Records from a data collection
****************************************

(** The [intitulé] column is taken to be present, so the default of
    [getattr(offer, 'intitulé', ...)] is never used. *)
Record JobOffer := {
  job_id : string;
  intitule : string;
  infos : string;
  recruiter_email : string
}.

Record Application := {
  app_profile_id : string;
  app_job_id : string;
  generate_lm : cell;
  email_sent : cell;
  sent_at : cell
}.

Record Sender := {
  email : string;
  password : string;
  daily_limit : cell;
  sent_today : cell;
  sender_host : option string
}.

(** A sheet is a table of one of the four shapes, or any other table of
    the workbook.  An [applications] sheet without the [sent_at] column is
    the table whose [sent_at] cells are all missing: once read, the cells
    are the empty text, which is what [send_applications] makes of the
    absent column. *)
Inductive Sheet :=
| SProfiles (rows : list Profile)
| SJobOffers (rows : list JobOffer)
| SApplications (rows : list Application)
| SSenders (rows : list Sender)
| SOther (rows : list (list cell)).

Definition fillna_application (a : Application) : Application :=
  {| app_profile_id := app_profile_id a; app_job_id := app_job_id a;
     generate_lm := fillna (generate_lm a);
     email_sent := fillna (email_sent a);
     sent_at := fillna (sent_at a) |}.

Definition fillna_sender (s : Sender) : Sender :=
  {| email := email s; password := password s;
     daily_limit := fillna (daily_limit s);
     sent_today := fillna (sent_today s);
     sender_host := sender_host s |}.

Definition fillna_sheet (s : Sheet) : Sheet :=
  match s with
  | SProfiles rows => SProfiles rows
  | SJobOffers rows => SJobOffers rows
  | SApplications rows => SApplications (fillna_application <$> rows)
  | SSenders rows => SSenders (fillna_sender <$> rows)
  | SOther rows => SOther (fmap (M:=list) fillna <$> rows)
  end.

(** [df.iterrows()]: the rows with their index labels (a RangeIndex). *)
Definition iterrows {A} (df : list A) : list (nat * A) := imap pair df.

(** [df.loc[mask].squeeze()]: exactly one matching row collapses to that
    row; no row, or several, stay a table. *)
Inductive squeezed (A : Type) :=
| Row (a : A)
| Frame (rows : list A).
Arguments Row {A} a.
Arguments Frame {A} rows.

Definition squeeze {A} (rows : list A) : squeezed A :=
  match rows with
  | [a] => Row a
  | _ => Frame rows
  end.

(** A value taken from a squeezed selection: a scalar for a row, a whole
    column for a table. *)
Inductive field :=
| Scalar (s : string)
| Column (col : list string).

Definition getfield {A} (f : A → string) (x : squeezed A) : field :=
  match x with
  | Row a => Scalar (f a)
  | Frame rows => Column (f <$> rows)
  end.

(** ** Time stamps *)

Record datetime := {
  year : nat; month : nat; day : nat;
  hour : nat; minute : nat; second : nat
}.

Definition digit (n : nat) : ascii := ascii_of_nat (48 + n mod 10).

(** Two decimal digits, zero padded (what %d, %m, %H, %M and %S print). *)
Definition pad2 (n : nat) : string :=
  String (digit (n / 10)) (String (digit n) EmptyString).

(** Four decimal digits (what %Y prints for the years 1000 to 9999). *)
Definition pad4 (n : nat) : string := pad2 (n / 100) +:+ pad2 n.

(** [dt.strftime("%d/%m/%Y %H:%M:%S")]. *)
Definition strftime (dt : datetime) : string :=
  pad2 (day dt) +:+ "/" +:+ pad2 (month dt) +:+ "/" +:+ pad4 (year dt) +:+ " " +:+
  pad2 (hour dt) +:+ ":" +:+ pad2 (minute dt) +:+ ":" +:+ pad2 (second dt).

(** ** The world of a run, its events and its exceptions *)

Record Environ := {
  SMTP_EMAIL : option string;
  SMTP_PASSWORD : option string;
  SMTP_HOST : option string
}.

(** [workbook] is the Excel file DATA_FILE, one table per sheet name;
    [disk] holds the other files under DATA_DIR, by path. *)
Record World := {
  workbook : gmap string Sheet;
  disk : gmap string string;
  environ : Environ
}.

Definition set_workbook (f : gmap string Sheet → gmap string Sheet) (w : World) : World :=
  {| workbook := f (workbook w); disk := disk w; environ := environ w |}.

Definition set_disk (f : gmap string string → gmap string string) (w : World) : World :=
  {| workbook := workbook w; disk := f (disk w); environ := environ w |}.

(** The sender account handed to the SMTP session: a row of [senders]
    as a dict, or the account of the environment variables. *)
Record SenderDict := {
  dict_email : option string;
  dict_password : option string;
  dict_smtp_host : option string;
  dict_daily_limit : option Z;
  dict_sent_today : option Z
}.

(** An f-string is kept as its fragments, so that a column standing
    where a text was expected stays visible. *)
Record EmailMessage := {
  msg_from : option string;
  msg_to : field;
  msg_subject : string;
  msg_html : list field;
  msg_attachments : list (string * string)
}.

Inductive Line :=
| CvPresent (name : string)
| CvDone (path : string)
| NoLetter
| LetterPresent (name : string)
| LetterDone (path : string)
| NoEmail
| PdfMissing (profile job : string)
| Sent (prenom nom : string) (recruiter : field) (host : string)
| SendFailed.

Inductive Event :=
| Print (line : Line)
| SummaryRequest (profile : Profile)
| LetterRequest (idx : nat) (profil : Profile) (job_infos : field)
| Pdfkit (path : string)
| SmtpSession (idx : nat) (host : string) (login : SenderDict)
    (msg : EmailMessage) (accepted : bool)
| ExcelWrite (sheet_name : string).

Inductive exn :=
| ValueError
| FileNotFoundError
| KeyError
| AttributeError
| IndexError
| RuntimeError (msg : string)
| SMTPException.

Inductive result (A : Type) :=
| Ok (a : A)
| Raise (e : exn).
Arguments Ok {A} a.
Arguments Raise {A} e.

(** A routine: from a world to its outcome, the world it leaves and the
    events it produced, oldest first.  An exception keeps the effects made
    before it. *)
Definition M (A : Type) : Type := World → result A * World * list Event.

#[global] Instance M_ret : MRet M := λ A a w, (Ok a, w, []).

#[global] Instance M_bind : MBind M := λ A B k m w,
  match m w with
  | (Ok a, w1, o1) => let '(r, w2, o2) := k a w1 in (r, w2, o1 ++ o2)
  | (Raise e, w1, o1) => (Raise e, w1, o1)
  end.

****************************************

There is a line with "(fillna_sender <$> rows)" and a line with "imap pair df." above. Copy exactly those two lines and all lines between them, with nothing else.

  | SSenders rows => SSenders (fillna_sender <$> rows)
  | SOther rows => SOther (fmap (M:=list) fillna <$> rows)
  end.

(** [df.iterrows()]: the rows with their index labels (a RangeIndex). *)
Definition iterrows {A} (df : list A) : list (nat * A) := imap pair df.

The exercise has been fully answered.